Unfortunately, “racial dissimilarity” in the conventional phenotypical sense proves to be more banana peel than stepping stone. Historically, “racial dissimilarities” have not only been artificially used, they are themselves artificial. In colonial Hispanic America, it was possible for a person, regardless of phenotype (physical appearance), to become “white” by purchasing a royal certificate of “whiteness.” With less formality, but equal success, one may move from one “racial category” to another in today’s Brazil where, it is said, “money whitens.” On the other hand, in the United States the organizing principle of society is that no such “whitening” be recognized – whether “whitening” by genetic variation or by simple wealth. In 1890, a Portuguese emigrant settling in Guyana (British Guiana) would learn that he/she was not “white.” But a sibling of that same person arriving in the United States in that same year would learn that by a sea-change he/she had become “white.” In the last Spanish census of Cuba, Mexican Indians and Chinese were classified as “white”, but in 1907 the first United States census there classed these groups as “colored.”

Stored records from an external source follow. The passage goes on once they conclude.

(** [probe e] is the comparison of the key with element [e]. *)
Fixpoint bsearch_loop {A} (fuel : nat) (probe : A -> Z) (arr : list (option A))
    (l u : nat) : M (option nat) :=
  if (l <? u)%nat then
    match fuel with
    | O => fail OutOfFuel
    | S fuel' =>
        let idx := ((l + u) / 2)%nat in
        e ← deref arr idx;
        if probe e <? 0 then bsearch_loop fuel' probe arr l idx
        else if 0 <? probe e then bsearch_loop fuel' probe arr (S idx) u
        else mret (Some idx)
    end
  else mret None.

Definition bsearch {A} (probe : A -> Z) (arr : list (option A)) (nmemb : nat)
  : M (option nat) := bsearch_loop nmemb probe arr 0 nmemb.

Section Vmmap.
Context `{Host}.

(** ** Construction and destruction *)

(** NULL when the allocation fails. *)
Definition NaClVmmapEntryMake (pnum npg prt : Z) (mop : option NaClMemObj)
  : option NaClVmmapEntry :=
  if malloc_ok sizeof_NaClVmmapEntry then Some (mkVmmapEntry pnum npg prt mop false)
  else None.

Definition NaClVmmapEntryFree (entry : NaClVmmapEntry) : M unit :=
  NaClMemObjSafeDtor (nmop entry).

(** [None] is the failure return 0. *)
Definition NaClVmmapCtor : option NaClVmmap :=
  if (two64 - 1) / sizeof_ptr <? Z.of_nat START_ENTRIES then None
  else if malloc_ok (Z.of_nat START_ENTRIES * sizeof_ptr) then
    Some (mkVmmap (replicate START_ENTRIES None) 0 START_ENTRIES true)
  else None.

Fixpoint NaClVmmapDtor_loop (n i : nat) (arr : list (option NaClVmmapEntry)) : M unit :=
  match n with
  | O => mret tt
  | S n' =>
      e ← deref arr i;
      _ ← NaClVmmapEntryFree e;
      NaClVmmapDtor_loop n' (S i) arr
  end.

Definition NaClVmmapDtor (self : NaClVmmap) : M NaClVmmap :=
  _ ← NaClVmmapDtor_loop (nvalid self) 0 (vmentry self);
  mret (self <| vmentry := [] |>).

(** ** Sorting and compaction *)

Definition NaClVmmapCmpEntries (left right : NaClVmmapEntry) : Z :=
  i32 (u64 (page_num left - page_num right)).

According to Virginia law in 1860, a person with but three “white” grandparents was a Negro; in 1907, having no more than fifteen out of sixteen “white” great-great-grandparents entitled one to the same classification; in 1910, the limit was asymptotic: “every person in whom there is ascertainable any Negro blood … [was to] be deemed a colored person.” As of 1983, the National Center for Health Statistics was effectively following the 1910 Virginia principle by classifying any person as black if either of the parents was black. At the same time, in Texas the “race” classification was determined by the “race” of the father. Prior to 1970, a set of Louisiana court decisions dating back to the late 1700s had upheld the legal concept that “any traceable amount” of African ancestry defined a “Negro.” In 1970, “racial” classification became the subject of hard bargaining in the Louisiana state legislature. The Conservatives held out for 1/64, but the “more enlightened” opposition forced a compromise at 1/32 as the requisite proportion of Negro forebears, a principle that was upheld by the state’s Supreme Court in 1974.

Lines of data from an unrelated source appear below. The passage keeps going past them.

Lemma MemoryProtection_follows nap :
  follows ends_ok (NaClMemoryProtection nap) (NaClMemoryProtection (H:=granting) nap).
Proof using Hentry.
  unfold NaClMemoryProtection. apply (follows_bind ends_ok); [apply MprotectGuards_follows| |].
  - intros [nap1 e] l b Hrun Hg. case_bool_decide as He; [done|]. by apply M_ret_inv in Hrun as [_ <-].
  - intros [nap1 e] He. unfold ends_ok in He. simpl in He. subst e. cbn [negb bool_decide].
    apply protect_all_follows.
    assert (Hset : forall b (m m' : M (NaClApp * bool)) a, follows added m m' ->
      follows added (if (b : bool) then m else mret a) (if b then m' else mret a)).
    { intros [] m m' a Hm; [done|apply follows_refl]. }
    repeat constructor; intros nap2.
    + apply protect_region_follows.
    + apply follows_same. intros st. apply Hset, follows_same. intros usr.
      apply (follows_bind (fun _ => True)); [|done|intros; apply add_region_follows].
      intros l o Hmk _. by apply Make_plentiful in Hmk.
    + apply Hset, follows_same. intros st. apply follows_same. intros usr. apply protect_region_follows.
    + apply Hset, follows_same. intros st. apply follows_same. intros usr. apply protect_region_follows.
    + apply follows_same. intros st. apply protect_region_follows.
Qed.

(** NaClMemoryProtection establishes the invariant the system calls keep. *)
Lemma MemoryProtection_spec nap l nap' :
  layout_ok nap -> repr (mem_map nap) [] -> da_inv (desc_tbl nap) ->
  NaClMemoryProtection nap = (l, Ret (nap', LOAD_OK)) ->
  nap' = nap <| mem_map := mem_map nap' |> /\ app_inv nap' (image_entries nap).
Proof using Hentry.
  intros Hlo Hr Hd H0. pose proof (MemoryProtection_follows nap _ _ H0 eq_refl) as Hrun.
  destruct (MemoryProtection_map (H:=granting) (fun _ => eq_refl) (fun _ _ _ => eq_refl) nap Hlo Hr)
    as (l' & mm & Heq & Hmm). rewrite Hrun in Heq. injection Heq as <- ->. split; [done|].
  pose proof (layout_order nap Hlo) as (Hst & Hd1 & Hde & Hbr & Hrd & _).
  destruct (image_block nap Hlo) as (Hok & Hasc & _). pose proof (image_pages nap Hlo) as [P1 P2 P3].
  pose proof Hlo as [Hpl _ (_ & Hdea & _) _ _ [_ Hb] _]. split.
  - by destruct Hpl; split.
  - by eapply ascending_vm_inv.
  - by split.
  - simpl. split; [done|lia].
  - simpl. lia.
  - done.
Qed.
End AnyHost.

(** The page of the break is mapped, so that the heap can grow. *)
Lemma image_break nap :
  layout_ok nap -> data_start nap <> 0 -> is_Some (lookup_page (image_entries nap) ((break_addr nap - 1) / 4096)).
Proof.
  intros Hlo Hd0. destruct (lookup_page _ _) as [i|] eqn:Hi; [by eexists|exfalso].
  rewrite lookup_page_None in Hi.
  pose proof (layout_order nap Hlo) as (Hst & Hd1 & Hde & Hbr & Hrd & Hal & _).
  destruct Hlo as [_ _ _ _ [|(Hdal & Hdb & _)] _ _]; [done|].
  apply (Hi (region (data_start nap) (NaClRoundAllocPage (data_end nap)) (Z.lor PROT_READ PROT_WRITE) None)).
  - unfold image_entries. rewrite !elem_of_app. do 4 right. left. unfold data_entries.
    rewrite decide_False by done. by left.
  - done.
  - rewrite Hbr. unfold covers, end_page, region. simpl. unfold alloc_aligned in *. Z.div_mod_to_equations. lia.
Qed.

By considering the notion of “racial oppression” in terms of the substantive, the operative element, namely “oppression,” it is possible to avoid the contradictions and howling absurdities that result from attempts to splice genetics and sociology. By examining racial oppression as a particular system of oppression – like gender oppression or class oppression or national oppression – we find firmer footing for analyzing racial slavery and the invention and peculiar function of the “white race,” and for confronting the theory that racial oppression can be explained in terms of “phenotype” – the old ace-in-the-hole of racist apologetics. This approach also preserves the basis for a consistent theory of the organic interconnection of racial, class, national, and gender oppression.
The Irish Analogy
To our conditioned minds, the attitude and behavior of Anglo-Americans toward African-Americans and American Indians have the readily recognizable character of racial oppression. But when racial oppression is defined in terms of its operational principles, the exclusion of the Irish case is seen to be wholly arbitrary. The exclusion is especially deplorable when practiced by European-American scholars, because it ignores a case where “white” consciousness on the part of the observer is least likely to affect the drawing of conclusions. A “need to know they were white” cannot possibly serve to explain the attitude of the English toward the Irish. The history of English rule in Ireland, and of the Irish in America, presents instructive parallels and divergences for the understanding of “race” as a sociogenic rather than a phylogenic category; and of racial slavery as a system of social control.
Historians and the Analogy
Even as the nineteenth-century imperialist “scramble for Africa” was unfolding, resonances of English abolitionism and Chartism, and of the great Civil War and Emancipation in America, still thrilled somewhere in the collective consciousness of historians toiling to interpret the past to the present. One such, the distinguished English historian and abolitionist Henry Hallam (1777–1859), pointed out the racist affinity of the Spanish genocide of the Christian Moors and the English oppression of the Irish.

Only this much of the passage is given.